Nasal Respiration Entrains Human Limbic Oscillations and Modulates Cognitive Function
Christina Zelano, Heidi Jiang, Guangyu Zhou, Nikita Arora, Stephan Schuele, Joshua Rosenow, Jay A Gottfried
https://pmc.ncbi.nlm.nih.gov/articles/PMC5148230/ (PDF available)

The need to breathe links the mammalian olfactory system inextricably to the respiratory rhythms that draw air through the nose. In rodents and other small animals, slow oscillations of local field potential activity are driven at the rate of breathing (∼2–12 Hz) in olfactory bulb and cortex, and faster oscillatory bursts are coupled to specific phases of the respiratory cycle. These dynamic rhythms are thought to regulate cortical excitability and coordinate network interactions, helping to shape olfactory coding, memory, and behavior. However, while respiratory oscillations are a ubiquitous hallmark of olfactory system function in animals, direct evidence for such patterns is lacking in humans. In this study, we acquired intracranial EEG data from rare patients (Ps) with medically refractory epilepsy, enabling us to test the hypothesis that cortical oscillatory activity would be entrained to the human respiratory cycle, albeit at the much slower rhythm of ∼0.16–0.33 Hz. Our results reveal that natural breathing synchronizes electrical activity in human piriform (olfactory) cortex, as well as in limbic-related brain areas, including amygdala and hippocampus. Notably, oscillatory power peaked during inspiration and dissipated when breathing was diverted from nose to mouth. Parallel behavioral experiments showed that breathing phase enhances fear discrimination and memory retrieval. Our findings provide a unique framework for understanding the pivotal role of nasal breathing in coordinating neuronal oscillations to support stimulus processing and behavior.

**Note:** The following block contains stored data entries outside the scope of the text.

(** * pushsource: the Errata Tool source ([errata_source.py])

    A shallow embedding of [ErrataSource], the class that turns one advisory
    of Errata Tool into a list of push items, and the properties of its
    reconciliation steps.

    Python values are modelled as follows.
    - [str] is [string]; [None] is the [None] of an [option].
    - A [dict] with string keys is an association list in insertion order,
      since the order of [items()] decides the order of the output.
    - A [set] of strings is a [gset string]; [sorted] is a merge sort for the
      order of [String.compare], which is Python's order on strings.
    - An exception is a value of [exn]; a function that may raise returns a
      [result].
    - The item classes live in [pushsource.model]; what they do with the
      values [attr.evolve] gives them for an RPM and for a container image
      is the parameter [Model].
    - Logging, the calls made to the koji source and the one dictionary the
      code copies and pops from live in a [World] threaded by the monad [M]. *)

From Stdlib Require Import Ascii.
From stdpp Require Import base decidable option list sorting gmap strings.


(** ** Strings *)

Module Str.

(** [s.split(sep)] for a separator of one character. *)
Fixpoint split (sep : ascii) (s : string) : list string :=
  match s with
  | EmptyString => [EmptyString]
  | String c s' =>
      if Ascii.eqb c sep then EmptyString :: split sep s'
      else match split sep s' with
           | [] => [String c EmptyString]
           | w :: ws => String c w :: ws
           end
  end.

(** [sep.join(l)]. *)
Definition join (sep : string) (l : list string) : string :=
  String.concat sep l.

(** [s.startswith(p)]. *)
Fixpoint startswith (p s : string) : bool :=
  match p, s with
  | EmptyString, _ => true
  | String a p', String b s' => Ascii.eqb a b && startswith p' s'
  | String _ _, EmptyString => false
  end.

(** [needle in s]. *)
Fixpoint contains (needle s : string) : bool :=
  startswith needle s ||
  match s with
  | EmptyString => false
  | String _ s' => contains needle s'
  end.

(** The character [c] occurs in [s]. *)
Fixpoint occurs (c : ascii) (s : string) : Prop :=
  match s with
  | EmptyString => False
  | String a s' => a = c ∨ occurs c s'
  end.

(** Truth value of a string: the empty string is false. *)
Definition truthy (s : string) : bool :=
  match s with EmptyString => false | String _ _ => true end.

(** [l[-k]] for [k >= 1]; [None] stands for [IndexError]. *)
Definition index_from_end {A} (l : list A) (k : nat) : option A :=
  reverse l !! (k - 1).

(** [os.path.basename(p)] on POSIX: what follows the last slash. *)
Definition basename (p : string) : string :=
  default EmptyString (last (split "/" p)).

End Str.

(** ** Dictionaries *)

Definition dict (V : Type) : Type := list (string * V).

Section dict.
Context {V : Type}.

(** [d.get(k)]. *)
Fixpoint dict_get (d : dict V) (k : string) : option V :=
  match d with
  | [] => None
  | (k', v) :: d' => if decide (k' = k) then Some v else dict_get d' k
  end.

(** [d[k] = v]: an existing key keeps its position, a new one goes last. *)
Fixpoint dict_set (d : dict V) (k : string) (v : V) : dict V :=
  match d with
  | [] => [(k, v)]
  | (k', v') :: d' =>
      if decide (k' = k) then (k, v) :: d' else (k', v') :: dict_set d' k v
  end.

(** The dictionary left by [d.pop(k, default)]. *)
Fixpoint dict_del (d : dict V) (k : string) : dict V :=
  match d with
  | [] => []
  | (k', v) :: d' => if decide (k' = k) then d' else (k', v) :: dict_del d' k
  end.

(** [list(d.keys())]. *)
Definition dict_keys (d : dict V) : list string := d.*1.

End dict.

(** [sorted(s)] for a set, and [sorted(set(l))] for a list. *)
Definition sorted_set (s : gset string) : list string :=
  merge_sort String.le (elements s).

Definition sorted_of_list (l : list string) : list string :=
  sorted_set (list_to_set l).

(** ** Push items *)

(** Modelled from the spec: the push item classes of [pushsource.model],
    which the source imports and tells apart with [isinstance]; the spec
    lists them as the variants of a push item. *)
Inductive ItemClass :=
| ErratumPushItem
| RpmPushItem
| ModuleMdPushItem
| ModuleMdSourcePushItem
| ContainerImagePushItem
| OperatorManifestPushItem
| OtherPushItem.

Global Instance ItemClass_eq_dec : EqDecision ItemClass.
Proof. solve_decision. Defined.

(** Modelled from the spec: the attributes of a push item, declared in
    [pushsource.model], that the source reads or writes. The name, the
    state and the build are the strings koji provides; [dest] is the list
    of destinations, [None] when the item holds none (the source reads
    the advisory's as [erratum.dest or []]); the other attributes are
    optional, and a class that lacks one leaves it [None]. *)
Record PushItem := mkPushItem {
  cls : ItemClass;
  name : string;
  state : string;
  src : option string;
  dest : option (list string);
  origin : option string;
  build : string;
  signing_key : option string;
  sha256sum : option string;
  md5sum : option string;
  module_build : option string;
  dest_signing_key : option string;
}.

(** [attr.evolve(item, dest=d)] and [attr.evolve(item, origin=o)]: the
    source gives them a list and the name of the advisory. *)
Definition evolve_dest (item : PushItem) (d : option (list string)) : PushItem :=
  mkPushItem (cls item) (name item) (state item) (src item) d (origin item)
    (build item) (signing_key item) (sha256sum item) (md5sum item)
    (module_build item) (dest_signing_key item).

Definition evolve_origin (item : PushItem) (o : string) : PushItem :=
  mkPushItem (cls item) (name item) (state item) (src item) (dest item) (Some o)
    (build item) (signing_key item) (sha256sum item) (md5sum item)
    (module_build item) (dest_signing_key item).

(** Truth value of a list or of an optional list: [None] and [[]] are false. *)
Definition list_truthy {A} (l : list A) : bool :=
  match l with [] => false | _ :: _ => true end.

Definition opt_truthy {A} (o : option (list A)) : bool :=
  match o with Some l => list_truthy l | None => false end.

(** ** Exceptions, the log and the world *)

Inductive exn :=
| ValueError (msg : string)
| TypeError.

Inductive result (A : Type) :=
| Ok (a : A)
| Raise (e : exn).
Arguments Ok {A} a.
Arguments Raise {A} e.

(** The field-level validation of the push item classes, taken as a
    parameter: the classes live in [pushsource.model], outside this file,
    and the spec leaves their validation to them. [attr.evolve] builds a
    new instance of the class of the item, so the converters and the
    validators of the class run on the values it is given.
    [rpm_fields] is what [RpmPushItem] makes of the values given for
    [sha256sum], [md5sum] and [dest]: the values as the new item holds
    them, or the exception raised. [dest_signing_key_converter] is what
    [ContainerImagePushItem] makes of the value given for
    [dest_signing_key]. *)
Class Model := {
  rpm_fields :
    option string → option string → option (list string) →
    result (option string * option string * list string);
  dest_signing_key_converter : option string → option string;
}.

(** [attr.evolve(item, dest=d, dest_signing_key=key)] on a container
    image, [d] being a list. *)
Definition evolve_container `{Model} (item : PushItem) (d : list string)
    (key : option string) : PushItem :=
  mkPushItem (cls item) (name item) (state item) (src item) (Some d) (origin item)
    (build item) (signing_key item) (sha256sum item) (md5sum item)
    (module_build item) (dest_signing_key_converter key).

(** [attr.evolve(item, sha256sum=sha, md5sum=md, dest=d, origin=o,
    module_build=mb)] on an RPM: the new item, or the exception the class
    raises on the values given. *)
Definition evolve_rpm `{Model} (item : PushItem) (sha md : option string)
    (d : option (list string)) (o : string) (mb : option string)
    : result PushItem :=
  match rpm_fields sha md d with
  | Ok (sha', md', d') =>
      Ok (mkPushItem (cls item) (name item) (state item) (src item) (Some d')
            (Some o) (build item) (signing_key item) sha' md' mb
            (dest_signing_key item))
  | Raise e => Raise e
  end.

Inductive LogLevel := DEBUG | WARNING.

Inductive LogArg :=
| ArgStr (s : string)
| ArgOptStr (s : option string)
| ArgItem (item : PushItem).

(** One call of [LOG.debug] or [LOG.warning]: the format and its arguments. *)
Record LogRecord := mkLog {
  level : LogLevel;
  fmt : string;
  args : list LogArg;
}.

(** The keyword arguments of one call of [_koji_source]. *)
Inductive KojiSelector :=
| SelRpm (rpm : list string) (signing_key : option string)
| SelModule (module_build : list string) (module_filter_filename : list string)
| SelContainer (container_build : list string).

(** What happens to a koji source: [Source.get] builds it, a [with]
    statement enters it and, on the way out, exits it. *)
Inductive KojiEvent :=
| KojiGet (sel : KojiSelector)
| KojiEnter (sel : KojiSelector)
| KojiExit (sel : KojiSelector).

Global Instance KojiSelector_eq_dec : EqDecision KojiSelector.
Proof. solve_decision. Defined.
Global Instance KojiEvent_eq_dec : EqDecision KojiEvent.
Proof. solve_decision. Defined.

SIGNIFICANCE STATEMENT Animal studies have long shown that olfactory oscillatory activity emerges in line with the natural rhythm of breathing, even in the absence of an odor stimulus. Whether the breathing cycle induces cortical oscillations in the human brain is poorly understood. In this study, we collected intracranial EEG data from rare patients with medically intractable epilepsy, and found evidence for respiratory entrainment of local field potential activity in human piriform cortex, amygdala, and hippocampus. These effects diminished when breathing was diverted to the mouth, highlighting the importance of nasal airflow for generating respiratory oscillations. Finally, behavioral data in healthy subjects suggest that breathing phase systematically influences cognitive tasks related to amygdala and hippocampal functions.